The severe or irreversible adverse effects of Betnesol Tablets, which give rise to further complications include Atrophy, Steroid purpura, Steroid purpura, Skin fragility, Angioedema, Perioral dermatitis. Betnesol Tablets produces potentially life-threatening effects which include Cushing’s syndrome, Diabetes, Hypertension, Growth suppression, which are responsible for the discontinuation of Betnesol Tablets therapy. The signs and Symptoms that are produced after the acute overdosage of Betnesol Tablets include Convulsions, Electrolyte imbalance, Abdominal distension. The symptomatic adverse reactions produced by Betnesol Tablets are more or less tolerable and if they become severe, they can be treated symptomatically, these include Vertigo, Headache, Diarrhea, Fever, Anxiety, Constipation, Abdominal pain, Sweating, Erythema, Hypotension, Arthralgia, Acne, Hypersensitivity reactions, Menstrual irregularity, Cataract, Hypertrichosis, Pigmentation, Superficial blood vessels dilatation, Local hypopigmentation, Superficial blood vessels thinning, Peptic ulcer, Skin thinning, Subcutaneous atrophy, ocular changes.

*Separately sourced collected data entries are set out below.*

Lemma promptPairs_response messages p :
  p ∈ promptPairs messages →
  pair_response p = "" ∨
  ∃ r, r ∈ messages ∧ role r = "Response" ∧ pair_response p = say r.
Proof.
  induction messages as [|msg rest IH]; intros Hp.
  - by apply elem_of_nil in Hp.
  - cbn [promptPairs] in Hp. apply elem_of_app in Hp as [Hp|Hp].
    + case_bool_decide; [|by apply elem_of_nil in Hp].
      apply list_elem_of_singleton in Hp as ->. simpl.
      destruct rest as [|next rest']; [by left|]. simpl.
      case_bool_decide; [|by left].
      right. exists next. split; [|done]. right. by left.
    + destruct (IH Hp) as [?|(r & Hr & ?)]; [by left|].
      right. exists r. split; [by right|done].
Qed.

(** X1.  The pairing loop of the import pairs every Prompt with the message
    right after it when that is a Response, and with the empty response
    otherwise; skipping the consumed Response changes nothing.  So there are
    as many pairs as Prompt messages, and their prompts are the texts of the
    Prompt messages in the order of the file. *)
Theorem X1_pairing_keeps_every_prompt messages :
  pairLoop messages 0 [] = promptPairs messages ∧
  length (pairLoop messages 0 [])
    = length (filter (λ m, role m = "Prompt") messages) ∧
  pair_prompt <$> pairLoop messages 0 []
    = say <$> filter (λ m, role m = "Prompt") messages.
Proof.
  assert (pairLoop messages 0 [] = promptPairs messages) as ->
    by (by rewrite pairLoop_pairScan, pairScan_promptPairs).
  split; [done|].
  pose proof (promptPairs_prompts messages) as H.
  split; [|done].
  apply (f_equal length) in H. by rewrite !length_fmap in H.
Qed.

Lemma pairLoop_length messages :
  length (pairLoop messages 0 [])
  = length (filter (λ m, role m = "Prompt") messages).
Proof.
  rewrite pairLoop_pairScan, pairScan_promptPairs.
  pose proof (promptPairs_prompts messages) as H.
  apply (f_equal length) in H. by rewrite !length_fmap in H.
Qed.

Lemma pairLoop_nil_iff messages :
  pairLoop messages 0 [] = [] ↔ ∀ m, m ∈ messages → role m ≠ "Prompt".
Proof.
  rewrite pairLoop_pairScan, pairScan_promptPairs.
  pose proof (promptPairs_prompts messages) as H.
  split.
  - intros E m Hm Hrole. rewrite E in H. simpl in H.
    symmetry in H. apply fmap_nil_inv in H.
    assert (m ∈ filter (λ m, role m = "Prompt") messages) as Hin
      by (by apply list_elem_of_filter).
    rewrite H in Hin. by apply elem_of_nil in Hin.
  - intros Hno.
    assert (filter (λ m, role m = "Prompt") messages = []) as E.
    { destruct (filter _ messages) as [|m l] eqn:Ef; [done|].
      assert (m ∈ filter (λ m, role m = "Prompt") messages) as Hin
        by (rewrite Ef; by left).
      apply list_elem_of_filter in Hin as [Hrole Hm]. by destruct (Hno m Hm). }
    rewrite E in H. by apply fmap_nil_inv in H.
Qed.

(** On a file whose messages are all records, the import has three
    outcomes. *)
Lemma parseImportedJson_outcomes json :
  (parseImportedJson json = Throw (Error "Invalid ChatGPT Exporter JSON format")
   ↔ json_metadata json = None ∨ json_messages json = None) ∧
  (parseImportedJson json
     = Throw (Error "No prompt/response pairs found in the JSON")
   ↔ ∃ meta messages,
       json_metadata json = Some meta ∧ json_messages json = Some messages ∧
       ∀ m, m ∈ messages → role m ≠ "Prompt") ∧
  ((∃ t, parseImportedJson json = Ok t)
   ↔ ∃ meta messages m,
       json_metadata json = Some meta ∧ json_messages json = Some messages ∧
       m ∈ messages ∧ role m = "Prompt") ∧
  (∀ t messages,
     parseImportedJson json = Ok t → json_messages json = Some messages →
     size (nodes t) = length (filter (λ m, role m = "Prompt") messages)) ∧
  (∀ e, parseImportedJson json = Throw e →
     e = Error "Invalid ChatGPT Exporter JSON format" ∨
     e = Error "No prompt/response pairs found in the JSON").
Proof.
  destruct (json_metadata json) as [meta|] eqn:Hmeta;
    [destruct (json_messages json) as [messages|] eqn:Hmsgs|].
  2,3: unfold parseImportedJson; rewrite Hmeta, ?Hmsgs;
       (split; [split; [auto|done]|]);
       (split; [split; [done|by intros (? & ? & ? & ? & _)]|]);
       (split; [split; [by intros [? ?]|by intros (? & ? & ? & ? & ? & _)]|]);
       (split; [done|]); intros e [= <-]; by left.
  destruct (decide (pairLoop messages 0 [] = [])) as [E|Hne].
  - (* no pairs *)
    assert (parseImportedJson json
            = Throw (Error "No prompt/response pairs found in the JSON")) as Hrun.
    { unfold parseImportedJson. by rewrite Hmeta, Hmsgs, E. }
    rewrite Hrun. pose proof (proj1 (pairLoop_nil_iff messages) E) as Hno.
    split; [split; [done|by intros [?|?]]|].
    split; [split; [by exists meta, messages|done]|].
    split.
    { split; [by intros [? ?]|].
      intros (? & ? & m & _ & [= <-] & Hm & Hrole). by destruct (Hno m Hm). }
    split; [done|]. intros e [= <-]. by right.
  - (* a tree *)
    destruct (parseImportedJson_chain json meta messages Hmeta Hmsgs Hne)
      as (t & st & Hrun & Hnodes & _ & Hinv).
    rewrite Hrun.
    split; [split; [done|by intros [?|?]]|].
    split.
    { split; [done|]. intros (? & ? & _ & [= <-] & Hno).
      by apply (proj2 (pairLoop_nil_iff messages)) in Hno. }
    split.
    { split; [|by eauto]. intros _.
      destruct (decide (Exists (λ m, role m = "Prompt") messages))
        as [(m & Hm & Hrole)%Exists_exists|Hno];
        [by exists meta, messages, m|].
      destruct Hne. apply pairLoop_nil_iff. intros m Hm Hrole.
      apply Hno, Exists_exists. eauto. }
    split; [|done].
    intros t' messages' [= <-] [= <-].
    rewrite Hnodes, (chain_size _ _ Hinv).
    apply pairLoop_length.
Qed.

(** The same loop on elements that may be [null]. *)
Lemma pairLoopUnknown_step messages i pairs :
  pairLoopUnknown messages i pairs =
  match messages !! i with
  | None => Ok pairs
  | Some None =>
      Throw (TypeError "Cannot read properties of null (reading 'role')")
  | Some (Some msg) =>
      if bool_decide (role msg = "Prompt") then
        let next := default None (messages !! (i + 1)) in
        if roleIs next "Response" then
          pairLoopUnknown messages (i + 1 + 1)
            (pairs ++ [ {| pair_prompt := say msg;
                           pair_response := default "" (say <$> next) |} ])
        else
          pairLoopUnknown messages (i + 1)
            (pairs ++ [ {| pair_prompt := say msg; pair_response := "" |} ])
      else pairLoopUnknown messages (i + 1) pairs
  end.
Proof.
  funelim (pairLoopUnknown messages i pairs).
  all: clear Heqcall.
  all: repeat match goal with
         | H : sigmaI _ _ _ = _ |- _ => clear H
         | H : ?a = _ |- context [?a] => rewrite H
         end.
  all: done.
Qed.
(** * github-notifyd: the polling-and-dispatch pipeline

    A shallow embedding of [github-notifyd.c].  The daemon's globals
    ([server_caps], [last_mod]) and what it hands to its collaborators
    (syslog lines, notifications shown through libnotify, files created
    under /tmp) are fields of one explicit [state] that every function takes
    and returns.  What the outside world answers (libcurl transfers, the
    jansson decoder, the indeterminate content of an automatic variable) is
    gathered in a [world] record. *)

From Stdlib Require Import ZArith List String Ascii Bool Lia.
From Stdlib Require Import QArith_base DecimalString.
Import ListNotations.

Local Open Scope string_scope.
Local Open Scope Z_scope.

(** ** Constants of the source *)

Definition RESPONSE_CODE_OK : Z := 200.
Definition RESPONSE_CODE_NOT_MODIFIED : Z := 304.
Definition RESPONSE_CODE_UNAUTHORIZED : Z := 401.
Definition GITHUB_API_NOTIFICATIONS : string := "https://api.github.com/notifications".
Definition SUMMARY : string := "You have received a new GitHub Notification".

Definition BODY : string := "body".
Definition BODY_HYPERLINKS : string := "body-hyperlinks".
Definition BODY_MARKUP : string := "body-markup".
Definition PERSISTENCE : string := "persistence".

Definition TAG_BOLD : string := "<b>".
Definition TAG_BOLD_END : string := "</b>".

(** The C escapes [\t] and [\n]. *)
Definition TAB : string := String (ascii_of_nat 9) EmptyString.
Definition LF : string := String (ascii_of_nat 10) EmptyString.
Definition BR : string := "<br/>".

Definition AUTHORIZATION_ERROR : string :=
  "'github-notifyd' authorization error - please check access token value".
Definition UNDEFINED_ERROR : string :=
  "'github-notifyd' undefinded error - please check the logs for more information".

(** ** Data model *)

(** [notification]: every field but [user_avatar] is a [g_strdup]ed JSON
    string once the record reaches [notifications_list]; [user_avatar] is
    the path returned by [prepare_avatar] or NULL. *)
Record notification := {
  repository : string;
  repository_url : string;
  type : string;
  title : string;
  user : string;
  user_avatar : option string;
  reason : string
}.

(** The enum indexing [server_caps]. *)
Inductive cap := CAP_BODY | CAP_BODY_HYPERLINKS | CAP_BODY_MARKUP | CAP_PERSISTENCE.

(** The array [server_caps[]], one [gboolean] per [cap]. *)
Record caps := {
  cap_body : bool;
  cap_body_hyperlinks : bool;
  cap_body_markup : bool;
  cap_persistence : bool
}.

Definition caps_init : caps := Build_caps false false false false.

Definition get_cap (v : caps) (c : cap) : bool :=
  match c with
  | CAP_BODY => cap_body v
  | CAP_BODY_HYPERLINKS => cap_body_hyperlinks v
  | CAP_BODY_MARKUP => cap_body_markup v
  | CAP_PERSISTENCE => cap_persistence v
  end.

Definition set_cap (v : caps) (c : cap) (b : bool) : caps :=
  match c with
  | CAP_BODY => Build_caps b (cap_body_hyperlinks v) (cap_body_markup v) (cap_persistence v)
  | CAP_BODY_HYPERLINKS => Build_caps (cap_body v) b (cap_body_markup v) (cap_persistence v)
  | CAP_BODY_MARKUP => Build_caps (cap_body v) (cap_body_hyperlinks v) b (cap_persistence v)
  | CAP_PERSISTENCE => Build_caps (cap_body v) (cap_body_hyperlinks v) (cap_body_markup v) b
  end.

(** What [notify_get_server_info] stored in [name], [vendor], [version],
    [spec_version]. *)
Record server_info := {
  name : string;
  vendor : string;
  version : string;
  spec_version : string
}.

(** The command line switches read after startup. *)
Record options := {
  opt_no_avatar : bool;
  opt_persistent : bool
}.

Betnesol Tablets should be used with caution in patients with active tuberculosis infection of respiratory tract or in untreated fungal, bacterial or systemic viral infections. Corticosteroids should only be used systemically with great caution in the presence of congestive heart failure (CHF), recent myocardial infraction (MI), hypertension, diabetes mellitus, epilepsy, glaucoma, hypothyroidism, liver failure, osteoporosis, peptic ulceration or renal impairment. Children may be at increase risk of some adverse effects, corticosteroid causes growth retardation and prolonged use is rarely justified. Passive immunization is recommended to non-immune patients who do come in contact with chickenpox or measles. Live vaccine should not be given to patients receiving high dose systemic corticosteroid therapy nor for atleast 3 months afterwards, killed vaccine or toxoids may be given, although the response may be attenuated. During prolong treatment with corticosteroids, patients should be examined regularly, sodium intake may need to be reduced and calcium and potassium supplement may be necessary. Patient should carry cards given full details of their corticosteroid therapy. Avoid use during pregnancy. Use nasal steroids with caution until healing has occurred. Long-term therapy should be avoided espacially in infants and children as adrenal suppression may occur.Care should be taken so that the prepation does not enter the eyes as glucoma may result. In secondary infected lesions antimicrobial therapy should be used in cases of spread of infection, topical steroid therapy, should be stopped. prolong aaplication on the face should be avoided.